There is no breed that surpasses the border collie at working sheep. How large a flock do you have? What breed of sheep? What will you require the dog to do?

I live on a hill farm, am married to a shepherd and we currently have 7 working sheepdogs (all border collies). Every one is exceptionally good natured with my son, who is 4 years old. My son was born on the farm and has been around the working sheepdogs since day one. We also share our house with three GSDs and they are wonderful with my son too.

A border collie x spaniel would be a huge gamble imo - as it may have more spaniel genes than collie genes and therefore have no interest or instinct to work sheep.


----------



## PennyGC

you need to look at the herding breeds, not retrieving.
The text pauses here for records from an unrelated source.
(* ===== verification/HttpUtils.v ===== *)
(** [uw_cse333/hw/hw4/HttpUtils.cc]: the decoding and splitting of URLs, HTML escapes, safe
    paths, and reads and writes of a socket that go on after an interruption.  A string is
    its bytes; what [read] and [write] answer on a socket are scripts; [realpath] is a
    parameter, like the algorithms of [Boost]. *)
From Stdlib Require Import ZArith String.
From S2P Require Import Prelude Boost Alloc HashTable Table FileParser.
Open Scope Z_scope.

Definition toupper (c : Z) : Z := if (97 <=? c) && (c <=? 122) then c - 32 else c.

Definition is_hex (c : Z) : bool := (48 <=? c) && (c <=? 57) || (65 <=? c) && (c <=? 70).
Definition hex_code (c2 c3 : Z) : Z :=
  let code := if 65 <=? c2 then u8 (16 * (10 + (c2 - 65))) else u8 (16 * (c2 - 48)) in
  if 65 <=? c3 then u8 (code + (10 + (c3 - 65))) else u8 (code + (c3 - 48)).

(** The loop over the characters; a [' '] stands for what is past the end. *)
Fixpoint URIDecode_loop (from : list Z) : list Z :=
  match from with
  | [] => []
  | c1 :: rest =>
      if c1 =? 43 then 32 :: URIDecode_loop rest
      else if negb (c1 =? 37) then c1 :: URIDecode_loop rest
      else
        match rest with
        | x :: y :: rest' =>
            let c2 := toupper x in let c3 := toupper y in
            if negb (is_hex c2) then c1 :: URIDecode_loop rest
            else if negb (is_hex c3) then c1 :: URIDecode_loop rest
            else
              let code := hex_code c2 c3 in
              if negb ((32 <=? code) && (code <=? 127)) then c1 :: URIDecode_loop rest
              else code :: URIDecode_loop rest'
        | _ => c1 :: URIDecode_loop rest
        end
  end.
Definition URIDecode (from : list Z) : list Z := if (length from <? 3)%nat then from else URIDecode_loop from.

Definition is_any_of (cs : list Z) (c : Z) : bool := existsb (Z.eqb c) cs.

Section boost.
Context {B : Boost}.

Definition EscapeHTML (from : list Z) : list Z :=
  let ret := replace_all from (chars "&") (chars "&amp;") in
  let ret := replace_all ret [34] (chars "&quot;") in
  let ret := replace_all ret (chars "'") (chars "&apos;") in
  let ret := replace_all ret (chars "<") (chars "&lt;") in
  replace_all ret (chars ">") (chars "&gt;").

(** *** URLParser *)

Record URLParser : Type := mk_url { url_ : list Z; path_ : list Z; args_ : gmap (list Z) (list Z) }.
Definition new_URLParser : URLParser := mk_url [] [] ∅.

(** One [field=val] chunk. *)
Definition add_arg (args : gmap (list Z) (list Z)) (val : list Z) : gmap (list Z) (list Z) :=
  match split (is_any_of (chars "=")) false val with
  | [f; v] => <[URIDecode f := URIDecode v]> args
  | _ => args
  end.

Definition Parse (url : list Z) (p : URLParser) : URLParser :=
  match split (is_any_of (chars "?")) false url with
  | [] => mk_url url (path_ p) (args_ p)
  | [ps0] => mk_url url (URIDecode ps0) (args_ p)
  | ps0 :: ps1 :: _ => mk_url url (URIDecode ps0) (foldl add_arg (args_ p) (split (is_any_of (chars "&")) false ps1))
  end.

(** *** IsPathSafe *)

Definition IsPathSafe (realpath : list Z -> option (list Z)) (rootdir testfile : list Z) : bool :=
  match realpath rootdir with
  | None => false
  | Some rootpath =>
      match realpath testfile with
      | None => false
      | Some testpath =>
          if (length testpath <=? length rootpath)%nat then false
          else bool_decide (take (length rootpath) testpath = rootpath)
      end
  end.
End boost.

(** *** Sockets *)

(** What one [write] answers: an error, transient or not, or how many bytes it took, at most
    those it was given. *)
Inductive write_result : Type := WriteError (transient : bool) | Wrote (n : nat).

(** The answers of [read] and [write] to come, and the bytes written.  After the answers the
    peer sends nothing more, and takes everything. *)
Record socket : Type := mk_socket { s_in : list read_result; s_out : list write_result; s_sent : list Z }.

(** One [read] takes at most [readlen] bytes; the rest stay. *)
Fixpoint read_loop (readlen : nat) (ins : list read_result) : option (list Z) * list read_result :=
  match ins with
  | [] => (Some [], [])
  | ReadError true :: ins' => read_loop readlen ins'
  | ReadError false :: ins' => (None, ins')
  | ReadBytes bs :: ins' =>
      (Some (take readlen bs), if (length bs <=? readlen)%nat then ins' else ReadBytes (drop readlen bs) :: ins')
  end.

(** The bytes read, or [-1]. *)
Definition WrappedRead (readlen : nat) : M socket (option (list Z)) := fun s =>
  let '(res, ins) := read_loop readlen (s_in s) in Ok (res, mk_socket ins (s_out s) (s_sent s)).

(** The bytes of [buf] that were taken. *)
Fixpoint write_loop (outs : list write_result) (buf : list Z) : list Z * list write_result :=
  match buf with
  | [] => ([], outs)
  | _ =>
      match outs with
      | [] => (buf, [])
      | WriteError true :: outs' => write_loop outs' buf
      | WriteError false :: outs' => ([], outs')
      | Wrote O :: outs' => ([], outs')
      | Wrote n :: outs' => let '(done, outs'') := write_loop outs' (drop n buf) in (take n buf ++ done, outs'')
      end
  end.

(** [written_so_far] at the end. *)
Definition WrappedWrite (buf : list Z) (writelen : Z) : M socket Z := fun s =>
  let '(done, outs) := write_loop (s_out s) (take (Z.to_nat writelen) buf) in
  Ok (Z.of_nat (length done), mk_socket (s_in s) outs (s_sent s ++ done)).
I'm not sure why you don't have confidence in border collies with children :-( depending on your circumstances a border collie, beardie, sheltie, kelpie may be suitable, and if you introduce them early to children and pick from a good temperament line of dogs they should be fine.... all herding dogs have a tendency to 'herd' children but that's something you'll have to train/watch out for, spaniels and cross breeds in general are probably not going to herd or be suitable with children unless you're careful about what you get ....


----------



## d adam

Moobli said:


> There is no breed that surpasses the border collie at working sheep. How large a flock do you have? What breed of sheep? What will you require the dog to do?
> 
> I live on a hill farm, am married to a shepherd and we currently have 7 working sheepdogs (all border collies). Every one is exceptionally good natured with my son, who is 4 years old. My son was born on the farm and has been around the working sheepdogs since day one. We also share our house with three GSDs and they are wonderful with my son too.
> 
> A border collie x spaniel would be a huge gamble imo - as it may have more spaniel genes than collie genes and therefore have no interest or instinct to work sheep.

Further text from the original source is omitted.